*What to do*. Transcribe word for word the lines below from the line with "(map symbol (firstn 5 (ranked_rows df)))))." through the line with "with (unique String.eqb", ends included.

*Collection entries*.
(** A selected symbol is the symbol of a row of the table. *)
Lemma top_holding_has_row (df : list OutRow) (k : Z) (t : string) :
  In t (top_holdings_of (sort_values by_quarter df) k) ->
  exists r, In r df /\ symbol r = t.
Proof.
  rewrite top_holdings_ranked, (unique_In _ String.eqb_eq).
  intros H. apply head_In, in_map_iff in H. destruct H as (r & E & Hr).
  exists r. split; [apply ranked_rows_In_df, Hr | exact E].
Qed.

(** The distinct symbols of the rows returned are the selected symbols. *)
Lemma top_k_symbols (df : list OutRow) (k : Z) (t : string) :
  In t (distinct_symbols
          (filter (fun r => isin_str (symbol r)
                              (top_holdings_of (sort_values by_quarter df) k))
                  (sort_values by_quarter df)))
  <-> In t (top_holdings_of (sort_values by_quarter df) k).
Proof.
  unfold distinct_symbols. rewrite (unique_In _ String.eqb_eq), in_map_iff.
  split.
  - intros (r & E & Hr). apply top_k_rows in Hr. unfold symbol in Hr.
    rewrite E in Hr. apply Hr.
  - intros H. destruct (top_holding_has_row df k t H) as (r & Hr & E).
    exists r. split; [exact E |]. apply top_k_rows. rewrite E. auto.
Qed.

(** C5 (as the code has it).  [k = 0] selects nothing: the result is the
    empty table.  A negative [k] is not read as 0: [head(k)] then keeps all
    the ranked rows but the last [-k], so the result is empty only when the
    table has at most [-k] rows at the end date.  No error is raised. *)
Theorem top_k_nonpositive :
  (forall df, outcome (filter_top_k_holdings 0) df = Ok [])
  /\ (forall k df, k < 0 ->
        exists res,
          outcome (filter_top_k_holdings k) df = Ok res
          /\ (res = [] <->
              (List.length (rows_at_max_date df) <= Z.to_nat (- k))%nat)).
Proof.
  split.
  - intros df. rewrite top_k_outcome. f_equal. apply filter_none. reflexivity.
  - intros k df Hk. rewrite top_k_outcome. eexists. split; [reflexivity |].
    assert (Htop : top_holdings_of (sort_values by_quarter df) k = []
                   <-> (List.length (rows_at_max_date df) <= Z.to_nat (- k))%nat).
    { rewrite top_holdings_ranked, unique_nil. unfold head.
      destruct (Z.leb_spec 0 k); [lia |].
      rewrite <- (Permutation_length (ranked_rows_perm df)).
      rewrite <- (length_map symbol (ranked_rows df)).
      generalize (map symbol (ranked_rows df)). intros l.
      split.
      - intros E. apply (f_equal (@List.length string)) in E.
        rewrite length_firstn in E. simpl in E. lia.
      - intros Hle.
        replace (List.length l - Z.to_nat (- k))%nat with 0%nat by lia.
        reflexivity. }
    rewrite <- Htop. split.
    + intros E.
      assert (Hno : forall t, ~ In t (top_holdings_of (sort_values by_quarter df) k)).
      { intros t Ht.
        destruct (top_holding_has_row df k t Ht) as (r & Hr & Es).
        assert (Hin : In r []); [| destruct Hin].
        rewrite <- E. apply top_k_rows. rewrite Es. auto. }
      destruct (top_holdings_of (sort_values by_quarter df) k) as [|t top];
        [reflexivity | exfalso].
      apply (Hno t). left; reflexivity.
    + intros E. rewrite E. apply filter_none. reflexivity.
Qed.

(** C7 (as the code has it).  The top five are taken among the rows at the
    maximum 'quarter_end', ranked by percentage: [top_rows] are the first
    five rows of the ranking (all of them if fewer), and no other row at
    that date has a higher percentage than one of them.  The selected
    symbols are the symbols of these rows, so there are at most five, and
    exactly min(5, number of distinct symbols at that date) when the rows at
    that date carry pairwise distinct symbols.  The rows returned are the
    rows of the table, at any quarter, whose symbol is selected. *)
Theorem top_five_holdings (df : list OutRow) :
  exists res top_rows rest,
    outcome (filter_top_k_holdings 5) df = Ok res
    /\ Permutation (top_rows ++ rest) (rows_at_max_date df)
    /\ List.length top_rows = Nat.min 5 (List.length (rows_at_max_date df))
    /\ (forall x r, In x top_rows -> In r rest ->
                    Percentage (record r) <= Percentage (record x))
    /\ (forall t, In t (distinct_symbols res) <-> In t (map symbol top_rows))
    /\ (List.length (distinct_symbols res) <= 5)%nat
    /\ (NoDup (map symbol (rows_at_max_date df)) ->
        List.length (distinct_symbols res)
        = Nat.min 5 (List.length (distinct_symbols (rows_at_max_date df))))
    /\ (forall r, In r res <-> In r df /\ In (symbol r) (distinct_symbols res)).
Proof.
  rewrite top_k_outcome.
  eexists. exists (firstn 5 (ranked_rows df)), (skipn 5 (ranked_rows df)).
  split; [reflexivity |].
  assert (Htop : top_holdings_of (sort_values by_quarter df) 5
                 = unique String.eqb (map symbol (firstn 5 (ranked_rows df)))).
  { rewrite top_holdings_ranked. rewrite (head_nat 5), firstn_map. reflexivity. }
  assert (Hlen : List.length (firstn 5 (ranked_rows df))
                 = Nat.min 5 (List.length (rows_at_max_date df))).
  { rewrite length_firstn, (Permutation_length (ranked_rows_perm df)). reflexivity. }
  assert (Hsym : forall t,
             In t (distinct_symbols
                     (filter (fun r => isin_str (symbol r)
                                 (top_holdings_of (sort_values by_quarter df) 5))
                             (sort_values by_quarter df)))
             <-> In t (map symbol (firstn 5 (ranked_rows df)))).
  { intros t. rewrite top_k_symbols, Htop. apply unique_In, String.eqb_eq. }
  assert (Hcount : List.length
                     (distinct_symbols
                        (filter (fun r => isin_str (symbol r)
                                    (top_holdings_of (sort_values by_quarter df) 5))
                                (sort_values by_quarter df)))
                   = List.length (unique String.eqb
                                    (map symbol (firstn 5 (ranked_rows df))))).
  { apply Permutation_length, NoDup_Permutation.
    - apply unique_NoDup, String.eqb_eq.
    - apply unique_NoDup, String.eqb_eq.
    - intros t. rewrite Hsym. symmetry. apply unique_In, String.eqb_eq. }
  refine (conj _ (conj _ (conj _ (conj _ (conj _ (conj _ _)))))).
  - rewrite firstn_skipn. apply ranked_rows_perm.
  - exact Hlen.
  - intros x r Hx Hr.
    pose proof (ranked_rows_sorted df) as Hs.
    rewrite <- (firstn_skipn 5 (ranked_rows df)) in Hs.
    apply Z.leb_le. exact (StronglySorted_app_cross _ _ _ Hs x r Hx Hr).
  - exact Hsym.
  - rewrite Hcount.
    pose proof (unique_length_le String.eqb (map symbol (firstn 5 (ranked_rows df)))) as H.
    rewrite length_map, Hlen in H. lia.
  - intros Hnd. rewrite Hcount.
    assert (Hnd' : NoDup (map symbol (ranked_rows df))).
    { eapply Permutation_NoDup; [| exact Hnd].
      apply Permutation_map, Permutation_sym, ranked_rows_perm. }
    rewrite <- (firstn_skipn 5 (ranked_rows df)), map_app in Hnd'.
    apply NoDup_app_remove_r in Hnd'.
    rewrite (unique_NoDup_id _ String.eqb_eq _ Hnd'), length_map, Hlen.
    change (distinct_symbols (rows_at_max_date df))
      with (unique String.eqb (map symbol (rows_at_max_date df))).
    rewrite (unique_NoDup_id _ String.eqb_eq _ Hnd), length_map. reflexivity.
  - intros r. rewrite top_k_rows, top_k_symbols. reflexivity.
Qed.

*Problem solution*.
                                    (map symbol (firstn 5 (ranked_rows df))))).
  { apply Permutation_length, NoDup_Permutation.
    - apply unique_NoDup, String.eqb_eq.
    - apply unique_NoDup, String.eqb_eq.
    - intros t. rewrite Hsym. symmetry. apply unique_In, String.eqb_eq. }
  refine (conj _ (conj _ (conj _ (conj _ (conj _ (conj _ _)))))).
  - rewrite firstn_skipn. apply ranked_rows_perm.
  - exact Hlen.
  - intros x r Hx Hr.
    pose proof (ranked_rows_sorted df) as Hs.
    rewrite <- (firstn_skipn 5 (ranked_rows df)) in Hs.
    apply Z.leb_le. exact (StronglySorted_app_cross _ _ _ Hs x r Hx Hr).
  - exact Hsym.
  - rewrite Hcount.
    pose proof (unique_length_le String.eqb (map symbol (firstn 5 (ranked_rows df)))) as H.
    rewrite length_map, Hlen in H. lia.
  - intros Hnd. rewrite Hcount.
    assert (Hnd' : NoDup (map symbol (ranked_rows df))).
    { eapply Permutation_NoDup; [| exact Hnd].
      apply Permutation_map, Permutation_sym, ranked_rows_perm. }
    rewrite <- (firstn_skipn 5 (ranked_rows df)), map_app in Hnd'.
    apply NoDup_app_remove_r in Hnd'.
    rewrite (unique_NoDup_id _ String.eqb_eq _ Hnd'), length_map, Hlen.
    change (distinct_symbols (rows_at_max_date df))
      with (unique String.eqb (map symbol (rows_at_max_date df))).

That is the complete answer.